__Work task__:
For the word "Some", return each line of the data in which it occurs.

[Extracted data]

(** X17. The texts of the mute tools. When the flag read is [m] and the
    write, where one is made, returns: [mute] answers "System was already
    muted" for a non-zero flag and "System muted successfully" otherwise;
    [unmute] answers "System unmuted successfully" for a non-zero flag
    and "System was already unmuted" otherwise; [toggle_mute] answers
    "System unmuted successfully" for a non-zero flag and "System muted
    successfully" otherwise; each after its marker and a space. *)
Theorem mute_tools_text :
  forall (S : Type) (vc : VolumeController.t S) (ep : Endpoint S) (w : World S)
         (m : Z) (d1 : S),
    VolumeController._volume vc = Some ep ->
    GetMute ep (device w) = (Ok m, d1) ->
    (forall v, exists d2, SetMute ep v d1 = (Ok tt, d2)) ->
    (exists w', mute vc w =
       (Ok (mute_mark ++ " " ++
              (if m =? 0 then "System muted successfully"
               else "System was already muted")), w')) /\
    (exists w', unmute vc w =
       (Ok (muted_speaker_mark ++ " " ++
              (if m =? 0 then "System was already unmuted"
               else "System unmuted successfully")), w')) /\
    (exists w', toggle_mute vc w =
       (Ok (muted_speaker_mark ++ " " ++
              (if m =? 0 then "System muted successfully"
               else "System unmuted successfully")), w')).
Proof.
  intros S vc ep w m d1 Hep Hget Hset.
  destruct (Hset 0) as (d0 & Hset0). destruct (Hset 1) as (d2 & Hset1).
  repeat split; run_tool; run; rewrite Hep; cbn [device calls log]; rewrite Hget;
    cbn [device calls log]; unfold truthy;
    destruct (m =? 0); cbn [negb device calls log];
    rewrite ?Hset0, ?Hset1; eexists; reflexivity.
Qed.

Lemma mute_tools_text_witness :
  (exists w', mute fake_controller (fresh_world (mk_fake 0.5 (-10) 0)) =
     (Ok (mute_mark ++ " System muted successfully"), w')) /\
  (exists w', unmute fake_controller (fresh_world (mk_fake 0.5 (-10) 0)) =
     (Ok (muted_speaker_mark ++ " System was already unmuted"), w')) /\
  (exists w', toggle_mute fake_controller (fresh_world (mk_fake 0.5 (-10) 0)) =
     (Ok (muted_speaker_mark ++ " System muted successfully"), w')).
Proof.
  apply (mute_tools_text FakeDevice fake_controller fake_endpoint
           (fresh_world (mk_fake 0.5 (-10) 0)) 0 (mk_fake 0.5 (-10) 0) eq_refl eq_refl).
  intros v. eexists. reflexivity.
Defined.
(** * speedown: the aria2 supervisor and its front-end, embedded in Rocq

    A shallow embedding of [new.py]: the class [Aria2Controller]
    ([_find_aria2_executable], [start_aria2], [stop_aria2],
    [is_aria2_running]) and the command handlers of [Aria2DownloaderApp]
    ([start_aria2_service], [start_download], [update_status], ...).

    Python objects become records, attribute assignment becomes record
    update, and every method is a computation in a small state-and-exception
    monad: the state survives a raised exception, as it does in Python.

    The operating system, psutil, subprocess and the aria2p client are not
    part of the program.  They are an interface ([OS]) over an abstract world
    [W]: observations read the world, actions transform it and may raise.
    Every request the program makes to the outside is also appended to a
    chronological event log, so that "spawns no process" or "terminates
    nothing" can be stated. *)

From Stdlib Require Import String Ascii List ZArith Bool Lia QArith DecimalString.
Import ListNotations.

Local Open Scope string_scope.
Local Open Scope Z_scope.
Local Open Scope list_scope.

Set Implicit Arguments.
(** X8. An exception raised by a listener of ["error"] is not handled.
    When a listener of the event, registered after listeners that only
    observe, raises [x] and, among the listeners of ["error"], one raises
    [y] after listeners that only observe, neither of the two having
    called a method that changes the emitter before it raised (they have
    at most noted, recalled, counted or listed; in particular they have
    not emitted), [emit] raises [y].  Both the event and ["error"] stay
    on the stack, and the listeners registered after the two that raised
    are not called. *)
Theorem emit_error_listener_raises body fuel event args pre c post x
    epre ce epost y s :
  wf s → event ≠ "error" →
  events_get event s = pre ++ Some c :: post →
  Forall (observing body) pre →
  failing x (body (target c) args) →
  events_get "error" s = epre ++ Some ce :: epost →
  Forall (observing body) epre →
  failing y (body (target ce) [VStr event; VExc x]) →
  length pre < fuel → S (length epre) < fuel →
  ∃ s', emit body (S fuel) event args s = Err y s' ∧
    calls s' = calls s ++ notify pre args ++ [(target c, args)]
      ++ notify epre [VStr event; VExc x]
      ++ [(target ce, [VStr event; VExc x])] ∧
    _emitting s' = _emitting s ++ [event; "error"] ∧
    events_get event s' = (spent <$> pre) ++ spent (Some c) :: post ∧
    events_get "error" s' = (spent <$> epre) ++ spent (Some ce) :: epost.
Proof.
  intros Hw Hne Hg Hpre Hb Hge Hepre Hbe Hlen Hlene.
  destruct (events_get_bound event s) as [a He].
  { rewrite Hg. by destruct pre. }
  destruct (events_get_bound "error" s) as [ae Hee].
  { rewrite Hge. by destruct epre. }
  assert (Hd : deref a s = pre ++ Some c :: post).
  { rewrite <- Hg. unfold events_get. by rewrite He. }
  assert (Hde : deref ae s = epre ++ Some ce :: epost).
  { rewrite <- Hge. unfold events_get. by rewrite Hee. }
  assert (Hae1 : a ≠ ae).
  { intros ->. apply Hne. by eapply (wf_inj s Hw). }
  destruct fuel as [|f]; [lia|].
  rewrite emit_S. unfold emit_body at 1.
  rewrite bool_decide_eq_false_2 by (rewrite Hg; by destruct pre).
  unfold bind at 1, emit_loop. unfold bind at 1, modify at 1.
  unfold bind at 1, events_getitem. cbn [_events set_emitting]. rewrite He.
  set (s1 := set_emitting _ s).
  destruct (dispatch_prefix body (emit body (S f)) event args a pre []
              (Some c :: post) (S f - length pre) s1 He Hd Hpre)
    as (s2 & Hdis & T1 & Hd2 & Hc2).
  replace (length pre + (S f - length pre)) with (S f) in Hdis by lia.
  cbn [length Nat.add] in Hdis. rewrite Hdis.
  destruct (S f - length pre) as [|steps] eqn:Hsteps; [lia|].
  assert (Hx : deref a s2 !! length pre = Some (Some c)).
  { rewrite Hd2. simpl. rewrite <- (length_fmap spent pre).
    by apply list_lookup_middle. }
  rewrite dispatch_S, Hx. unfold bind at 1.
  destruct (call_failing body (emit body (S f)) c args x s2 Hb)
    as (s3 & Hcall & Hsame & Hc3).
  pose proof (same_emitter_touches a _ _ Hsame) as T2.
  pose proof (touches_trans a _ _ _ T1 T2) as T12.
  destruct T12 as (E1 & E2 & E3 & E4 & E5 & E6 & E7).
  assert (Hde3 : deref ae s3 = deref ae s).
  { unfold deref. rewrite E7 by done. done. }
  assert (Hd3 : deref a s3 = deref a s2).
  { unfold deref. by destruct Hsame as (_ & -> & _). }
  rewrite (turn_raise_redirects body (emit body (S f)) event args
             (length pre) (Some c) s2 x s3 Hcall Hne).
  2:{ unfold listeners_count, events_get. rewrite E1. simpl. rewrite Hee.
      rewrite Hde3, Hde. rewrite length_app. simpl. lia. }
  destruct (emit_failing body f "error" [VStr event; VExc x] ae epre ce
              epost y s3)
    as (s4 & Hem & (F1 & F2 & F3 & F4 & F5 & F6 & F7) & Hd4 & Hc4);
    try done.
  { by rewrite E1. }
  { by rewrite Hde3. }
  { by left. }
  { lia. }
  rewrite Hem.
  destruct (finally_clause_spent event a (length pre) c s4)
    as (s5 & Hfin & (G1 & G2 & G3 & G4 & G5 & G6 & G7) & Hd5 & Hc5).
  { by rewrite F1; simpl; rewrite E1. }
  { unfold deref. rewrite F7 by done. simpl. fold (deref a s3).
    by rewrite Hd3. }
  rewrite Hfin. exists s5. split; [done|].
  split; [|split; [|split]].
  - rewrite Hc5, Hc4, Hc3, Hc2. simpl. by rewrite <- !app_assoc.
  - rewrite G3, F3. simpl. rewrite E3. simpl. by rewrite <- app_assoc.
  - unfold events_get. rewrite G1, F1. simpl. rewrite E1. simpl. rewrite He.
    rewrite Hd5. unfold deref at 1. rewrite F7 by done. simpl.
    fold (deref a s3). rewrite Hd3, Hd2. simpl.
    rewrite <- (length_fmap spent pre).
    by rewrite insert_app_r_alt, Nat.sub_diag by lia.
  - unfold events_get. rewrite G1, F1. simpl. rewrite E1. simpl. rewrite Hee.
    unfold deref. rewrite G7 by done. fold (deref ae s4). done.
Qed.

Example faulty_reached :
  (on (emit scripts 1) "e" (Fn fail) ;;
   on (emit scripts 1) "e" (Fn noop) ;;
   on (emit scripts 1) "error" (Fn noop) ;;
   on (emit scripts 1) "error" (Fn fail_check)) init = Ok tt faulty.
Proof. reflexivity. Qed.

Lemma emit_error_listener_raises_witness :
  ∃ s', emit scripts 4 "e" [] faulty = Err (UserError 9) s' ∧
    calls s' = [(fail, []); (noop, [VStr "e"; VExc (UserError 7)]);
                (fail_check, [VStr "e"; VExc (UserError 7)])] ∧
    _emitting s' = ["e"; "error"].
Proof.
  destruct (emit_error_listener_raises scripts 3 "e" []
              [] (Fn fail) [Some (Fn noop)] (UserError 7)
              [Some (Fn noop)] (Fn fail_check) [] (UserError 9) faulty)
    as (s' & H & Hc & Hst & _).
  - apply wfb_wf. vm_compute. reflexivity.
  - done.
  - reflexivity.
  - apply Forall_nil_2.
  - reflexivity.
  - reflexivity.
  - apply Forall_singleton. by apply noop_observing.
  - reflexivity.
  - simpl. lia.
  - simpl. lia.
  - by exists s'.
Defined.

(** ** The limit on listeners is not consulted *)

Lemma unlimited_ret {A} (a : A) : unlimited (ret a).
Proof. done. Qed.

Lemma unlimited_raise {A} x : unlimited (raise (A:=A) x).
Proof. done. Qed.

Lemma unlimited_bind {A B} (m : M A) (k : A → M B) :
  unlimited m → (∀ a, unlimited (k a)) → unlimited (bind m k).
Proof.
  intros Hm Hk z s. unfold bind. rewrite Hm.
  destruct (m s) as [a s'|x s'|]; simpl; [apply Hk|done..].
Qed.

Lemma unlimited_modify f :
  (∀ z s, f (set_max z s) = set_max z (f s)) → unlimited (modify f).
Proof. intros H z s. unfold modify. simpl. by rewrite H. Qed.

Lemma unlimited_gets {A} (f : Emitter → A) :
  (∀ z s, f (set_max z s) = f s) → unlimited (gets f).
Proof. intros H z s. unfold gets. simpl. by rewrite H. Qed.

Lemma unlimited_for_each {A} (f : A → M unit) l :
  (∀ x, unlimited (f x)) → unlimited (for_each f l).
Proof.
  intros H. induction l as [|x l IH]; [done|].
  cbn [for_each]. by apply unlimited_bind.
Qed.

Lemma gen_take_set_max n z s :
  ∀ g, gen_take n g (set_max z s) = gen_take n g s.
Proof.
  induction n as [|n IH]; intros g; [done|]. cbn [gen_take].
  change (gen_next g (set_max z s)) with (gen_next g s).
  destruct (gen_next g s) as [[x|] g']; [|done]. by rewrite IH.
Qed.

Lemma gen_list_set_max event z s :
  gen_list (listeners event (set_max z s)) (set_max z s)
  = gen_list (listeners event s) s.
Proof. unfold gen_list. by rewrite gen_take_set_max. Qed.

Lemma unlimited_events_getitem event : unlimited (events_getitem event).
Proof. intros z s. unfold events_getitem. simpl. by destruct (_ !! _). Qed.

Lemma unlimited_list_setitem a i x : unlimited (list_setitem a i x).
Proof.
  intros z s. unfold list_setitem.
  change (deref a (set_max z s)) with (deref a s). by case_decide.
Qed.

Lemma unlimited_emitting_pop : unlimited emitting_pop.
Proof. intros z s. unfold emitting_pop. simpl. by destruct (_emitting s). Qed.

Lemma unlimited_purge event : unlimited (purge event).
Proof.
  unfold purge. apply unlimited_bind; [apply unlimited_events_getitem|].
  intros a. apply unlimited_bind; [by apply unlimited_gets|].
  intros kept. by apply unlimited_modify.
Qed.

Section Unlimited.
Variable body : nat → list value → act.
Variable emit_rec : string → list value → M bool.
Hypothesis emit_rec_unlimited : ∀ event args, unlimited (emit_rec event args).

Lemma unlimited__on event listener : unlimited (_on emit_rec event listener).
Proof.
  unfold _on. apply unlimited_bind; [done|]. intros _.
  apply unlimited_bind; [apply unlimited_events_getitem|]. intros a.
  by apply unlimited_modify.
Qed.

Lemma unlimited_on event listener : unlimited (on emit_rec event listener).
Proof.
  intros z s. unfold on.
  change (is_emitting event (set_max z s)) with (is_emitting event s).
  destruct (is_emitting event s); simpl; [done|]. apply unlimited__on.
Qed.

Lemma unlimited_once event listener : unlimited (once emit_rec event listener).
Proof.
  intros z s. unfold once. cbv zeta.
  change (is_emitting event (set_next_uid _ (set_max z s)))
    with (is_emitting event s).
  change (is_emitting event (set_next_uid _ s)) with (is_emitting event s).
  destruct (is_emitting event s); simpl; [done|].
  apply (unlimited__on event _ z (set_next_uid (S (next_uid s)) s)).
Qed.

Lemma unlimited__remove event listener :
  unlimited (_remove emit_rec event listener).
Proof.
  intros z s. unfold _remove.
  change (events_get event (set_max z s)) with (events_get event s).
  destruct (find_offset listener (events_get event s)); [|done].
  revert z s. apply unlimited_bind; [apply unlimited_events_getitem|].
  intros a. apply unlimited_bind; [by apply unlimited_modify|]. intros _.
  apply unlimited_bind; [done|]. intros _. apply unlimited_ret.
Qed.

Lemma unlimited_remove event listener :
  unlimited (remove emit_rec event listener).
Proof.
  intros z s. unfold remove.
  change (is_emitting event (set_max z s)) with (is_emitting event s).
  destruct (is_emitting event s); simpl; [done|]. apply unlimited__remove.
Qed.

Lemma unlimited_run a : unlimited (run emit_rec a).
Proof.
  induction a as [|x|v k IH|k IH|event args k IH|event l k IH
    |event l k IH|event l k IH|event k IH|event k IH|b IHb h IHh k IHk];
    cbn [run].
  - apply unlimited_ret.
  - apply unlimited_raise.
  - apply unlimited_bind; [by apply unlimited_modify|done].
  - apply unlimited_bind; [by apply unlimited_gets|done].
  - by apply unlimited_bind.
  - apply unlimited_bind; [apply unlimited_on|done].
  - apply unlimited_bind; [apply unlimited_once|done].
  - apply unlimited_bind; [apply unlimited_remove|done].
  - apply unlimited_bind; [by apply unlimited_gets|done].
  - apply unlimited_bind; [|done]. apply unlimited_gets.
    intros z s. by rewrite gen_list_set_max.
  - intros z s. rewrite IHb. destruct (run emit_rec b s) as [[] s'|x s'|];
      simpl; [apply IHk| |done].
    apply (unlimited_bind (run emit_rec (h x)) (λ _, run emit_rec k));
      [apply IHh|done].
Qed.

Lemma unlimited_call c args : unlimited (call body emit_rec c args).
Proof.
  induction c as [name|uid func IH]; cbn [call]; [|done].
  apply unlimited_bind; [by apply unlimited_modify|]. intros _.
  apply unlimited_run.
Qed.

Lemma unlimited_invoke listener args :
  unlimited (invoke body emit_rec listener args).
Proof. destruct listener; [apply unlimited_call|apply unlimited_raise]. Qed.

Lemma unlimited_finally_clause event offset listener :
  unlimited (finally_clause event offset listener).
Proof.
  unfold finally_clause. destruct (is_once listener); [|apply unlimited_ret].
  apply unlimited_bind; [apply unlimited_events_getitem|]. intros a.
  apply unlimited_list_setitem.
Qed.

Lemma unlimited_turn event args offset listener :
  unlimited (turn body emit_rec event args offset listener).
Proof.
  intros z s. unfold turn. cbv zeta. rewrite unlimited_invoke.
  destruct (invoke body emit_rec listener args s) as [[] s1|x s1|]; simpl;
    [apply unlimited_finally_clause| |done].
  change (events_get "error" (set_max z s1)) with (events_get "error" s1).
  destruct (bool_decide (event = "error")
            || bool_decide (events_get "error" s1 = [])).
  - rewrite unlimited_finally_clause.
    by destruct (finally_clause event offset listener s1).
  - rewrite (unlimited_bind (emit_rec "error" [VStr event; VExc x])
               (λ _, ret tt)); [|done|intros; apply unlimited_ret].
    destruct ((emit_rec "error" [VStr event; VExc x];; ret tt) s1)
      as [[] s2|y s2|]; simpl; [apply unlimited_finally_clause| |done].
    rewrite unlimited_finally_clause.
    by destruct (finally_clause event offset listener s2).
Qed.

Lemma unlimited_dispatch steps a event args :
  ∀ offset, unlimited (dispatch body emit_rec steps a event args offset).
Proof.
  induction steps as [|steps IH]; intros offset z s; cbn [dispatch];
    change (deref a (set_max z s)) with (deref a s);
    destruct (deref a s !! offset); try done.
  apply unlimited_bind; [apply unlimited_turn|done].
Qed.

Lemma unlimited_flush event : unlimited (flush emit_rec event).
Proof.
  unfold flush. apply unlimited_bind; [by apply unlimited_gets|].
  intros removals. apply unlimited_bind; [by apply unlimited_modify|].
  intros _. apply unlimited_bind; [by apply unlimited_gets|].
  intros additions. apply unlimited_bind; [by apply unlimited_modify|].
  intros _. apply unlimited_bind.
  - apply unlimited_for_each. intros x. apply unlimited__remove.
  - intros _. apply unlimited_for_each. intros x. apply unlimited__on.
Qed.

Lemma unlimited_epilogue event : unlimited (epilogue emit_rec event).
Proof.
  unfold epilogue. apply unlimited_bind; [apply unlimited_purge|].
  intros _. apply unlimited_bind; [apply unlimited_emitting_pop|].
  intros _. apply unlimited_bind; [by apply unlimited_gets|].
  intros idle. apply unlimited_bind; [|intros; apply unlimited_ret].
  destruct idle; [apply unlimited_flush|apply unlimited_ret].
Qed.

Lemma unlimited_emit_body steps event args :
  unlimited (emit_body body emit_rec steps event args).
Proof.
  intros z s. unfold emit_body.
  change (events_get event (set_max z s)) with (events_get event s).
  destruct (bool_decide (events_get event s = [])); [done|]. revert z s.
  apply unlimited_bind; [|intros; apply unlimited_epilogue].
  unfold emit_loop. apply unlimited_bind; [by apply unlimited_modify|].
  intros _. apply unlimited_bind; [apply unlimited_events_getitem|].
  intros a. apply unlimited_dispatch.
Qed.
Definition planarize (vertices : list vec) (fs : list (list vid)) : res (list vec) :=
  let STABILITY_FACTOR := 0.1 in
  foldM (fun newVs f =>
           n <- normal (map (at_vid vertices) f) ;;
           coords <- mapM (fun v => defined (at_vid vertices v)) f ;;
           let c := calcCentroid coords in
           let n := if dot n c <? 0 then mult (-1) n else n in
           foldM (fun newVs v =>
                    x <- defined (at_vid vertices v) ;;
                    bump newVs v (mult (dot (mult STABILITY_FACTOR n) (sub c x)) n))
                 f newVs)
        fs vertices.

(** Underscore's [_.max] of an array of numbers: [-Infinity] for the
    empty array; an entry is taken when it is [>] the running result. *)
Definition underscore_max (l : list float) : float :=
  fold_left (fun result value => if result <? value then value else result) l neg_infinity.

(** One pass of the loop of [canonicalize], with its [maxChange]. *)
Definition relax (fs : list (list vid)) (edges : list (vid * vid)) (newVs : list vec)
  : res (list vec * float) :=
  let oldVs := newVs in
  newVs <- tangentify newVs edges ;;
  newVs <- recenter newVs edges ;;
  newVs <- planarize newVs fs ;;
  let maxChange := underscore_max (map (fun xy => mag (sub (fst xy) (snd xy)))
                                       (combine newVs oldVs)) in
  Ret (newVs, maxChange).

(** The loop [for (i = 0; i <= Niter; i++)], [todo] being the number of
    values of [i] that are left when the body is entered. *)
Fixpoint relax_loop (fs : list (list vid)) (edges : list (vid * vid))
    (todo : nat) (newVs : list vec) (maxChange : float) : res (list vec * float) :=
  match todo with
  | O => Ret (newVs, maxChange)
  | S todo =>
      r <- relax fs edges newVs ;;
      let '(newVs, maxChange) := r in
      if maxChange <? 1e-8 then Ret (newVs, maxChange)
      else relax_loop fs edges todo newVs maxChange
  end.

[/Extracted data]

__Completed task__:
    VolumeController._volume vc = Some ep ->
  events_get event s = pre ++ Some c :: post →
  events_get "error" s = epre ++ Some ce :: epost →
    events_get event s' = (spent <$> pre) ++ spent (Some c) :: post ∧
    events_get "error" s' = (spent <$> epre) ++ spent (Some ce) :: epost.
  assert (Hd : deref a s = pre ++ Some c :: post).
  assert (Hde : deref ae s = epre ++ Some ce :: epost).
              (Some c :: post) (S f - length pre) s1 He Hd Hpre)
  assert (Hx : deref a s2 !! length pre = Some (Some c)).
             (length pre) (Some c) s2 x s3 Hcall Hne).
              [] (Fn fail) [Some (Fn noop)] (UserError 7)
              [Some (Fn noop)] (Fn fail_check) [] (UserError 9) faulty)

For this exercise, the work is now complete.